伝統かしらんが嫌なものは嫌
なぜ高校で針供養が行われなくなったかというと、過度な宗教教育排斥のせいなんだとか。針供養は神社の神主さんが行うわけで、神道にのっとっているわけだが、どうもそれを嫌う人がいるのだという。個人で針供養をするなら何ら気にしないけど、「日本人精神」とか「感覚」とか「日本人ならだれもが持っている」とか「それを否定するのは自分が日本人である事を否定する事だろう」とか「日本人が日本の伝統を否定したら国が無くなってしまう」とか気持ち悪すぎ。そもそも本当にこんな儀式手順が「伝統」なの?っていうか伝統って何?淡島大明神。
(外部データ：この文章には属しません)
(** * LehrFEM++ reference elements and hierarchic shape functions

    A shallow embedding of [lf::base::RefEl] (reference element topology)
    and of the hierarchic finite elements [LegendrePoly], [JacobiPoly],
    [FeHierarchicSegment], [FeHierarchicTria] and [FeHierarchicQuad].

    Conventions of the embedding.
    - [unsigned] and [size_type] values are integers in [Z]; every
      arithmetic operation the source performs on them is wrapped by
      [u32] (reduction modulo 2^32).  [char] and [int] values are plain
      integers in [Z]: the topology functions never leave the [char] range
      and loop counters never leave the [int] range on the inputs
      considered.
    - [double] and [SCALAR] values are real numbers (rounding is not
      modelled).  A division whose divisor is zero, which in IEEE
      arithmetic yields an infinity or a NaN, is the error
      [DivisionByZero].
    - An Eigen matrix is the list of its rows.  Reading or writing a row
      or a coefficient outside the matrix is the error [OutOfBounds].
    - A counted [for] loop is [for_range], which threads the loop state
      through the body in the error monad. *)

From Stdlib Require Import ZArith List Lia Bool Reals Lra Psatz.
Import ListNotations.

Local Open Scope Z_scope.

(** ** Errors and the error monad *)

Inductive error : Type :=
| InvalidArgument
| UnsupportedOperation
| OutOfBounds
| DivisionByZero.

Inductive fallible (A : Type) : Type :=
| Ok (a : A)
| Err (e : error).

Arguments Ok {A} a.
Arguments Err {A} e.

Definition bind {A B : Type} (m : fallible A) (f : A -> fallible B)
    : fallible B :=
  match m with
  | Ok a => f a
  | Err e => Err e
  end.

Notation "x <- m ;; k" := (bind m (fun x => k))
  (at level 61, m at next level, right associativity).
Notation "' p <- m ;; k" := (bind m (fun x => match x with p => k end))
  (at level 61, p pattern, m at next level, right associativity).
Notation "m ;;; k" := (bind m (fun _ => k))
  (at level 61, right associativity).

(** The value carried by a successful computation ([0] for an error: only
    used to turn a fallible function into a real function). *)
Definition value_of (r : fallible R) : R :=
  match r with
  | Ok v => v
  | Err _ => 0%R
  end.

(** Modelled from the spec: the assertion macros of [lf_assert.h]
    ([LF_ASSERT_MSG], [LF_ASSERT_MSG_CONSTEXPR], [LF_VERIFY_MSG]) are not
    part of the sources.  Following the specification a violated check
    fails fast with the [InvalidArgument] condition. *)
Definition LF_ASSERT_MSG (cond : bool) : fallible unit :=
  if cond then Ok tt else Err InvalidArgument.

Definition LF_VERIFY_MSG (cond : bool) : fallible unit :=
  if cond then Ok tt else Err InvalidArgument.

(** ** Machine integers *)

(** Arithmetic on [unsigned] wraps modulo 2^32. *)
Definition u32 (z : Z) : Z := z mod 2 ^ 32.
婦人病と安産の神様。
しかし思うに、神道と宗教はちょっと違う。神道は、昔から日本人精神の中心に存在する八百万の神を基本とする「感覚」を神格化した物である。だから、日本人ならだれもが持ってるものであり、それを否定するのは自分が日本人である事を否定する事だろう。日本人が日本の伝統を否定したら国が無くなってしまう。だけども、それを気に入らない一部の大人が騒ぎ立て、針供養などの伝統行事を潰してきた歴史があるらしい。そうして毎年、針供養を行う学校が減り大竹学園だけになってしまったのだとか。
針供養は神道に基づく日本の伝統行事であって、決して宗教教育ではない。だから伝統を残すために意地でも続ける。そう、校長先生が言っていた。僕もそう思う。
自らの宗教性を真剣に考えている人がこの儀式に違和感を覚えても不思議はないと思う。一神教の人たちが持っている世界観とまるで違うものが表明されていて、それに内部関係者として参加させられるのに苦痛を覚えても当然だと思う。私はどこの宗教の信者でもないけれど、神道は正直あまり好きじゃないからこの行事の様子には正直かなり違和感を覚えるし、やっぱり参加させられるとしたら気が重い。
これはやっぱり宗教的な儀式だと思う。それを「宗教じゃない」「日本人だったら…」みたいに責められるのは嫌だ。勝手に「日本人」の枠を決めないでよって思う。この行事を続けること自体にも本当なら疑問がある。だって組織的な強制力を持っているしお金も使っているだろうからね。でもそこは飛ばすとしても、せめて自由参加(これも眉唾な概念だけど…)にしてほしいし、「日本人がどうたらこうたら」みたいな理由付けはやめてほしいなあと思う。
って、別に学校に文句を付けたいんじゃなかった。
それより、このライターが気持ち悪いなあって思ったのだった。「固い話」なんて書きながら、結局校長先生から聞いた話を、特に調べたり考えたりもせずに、フィーリングで適当に書き殴ったみたいな理屈。公と宗教というややこしくて微妙な話に足を突っ込むんだったらそれなりに裏取りして書けばいいものを、気持ちよさげでもっともらしそうな筋だけ作って、変な意味づけをして気持ち悪い記事にしちゃう。
デイリーのいいところは一切の重さをかぶらないというか、まじめで堅い話の隙間にある微妙な笑いどころを見つけてくるみたいなところだと思うんだけど、何も考えないサイトって作りのところに変なメッセージ性や意味づけを入れるとこんなふうに「ホントに何も考えてません」っていう恥ずかしい記事になっちゃう。
まあそういうのも含めてデイリーなのかもね、って今思った。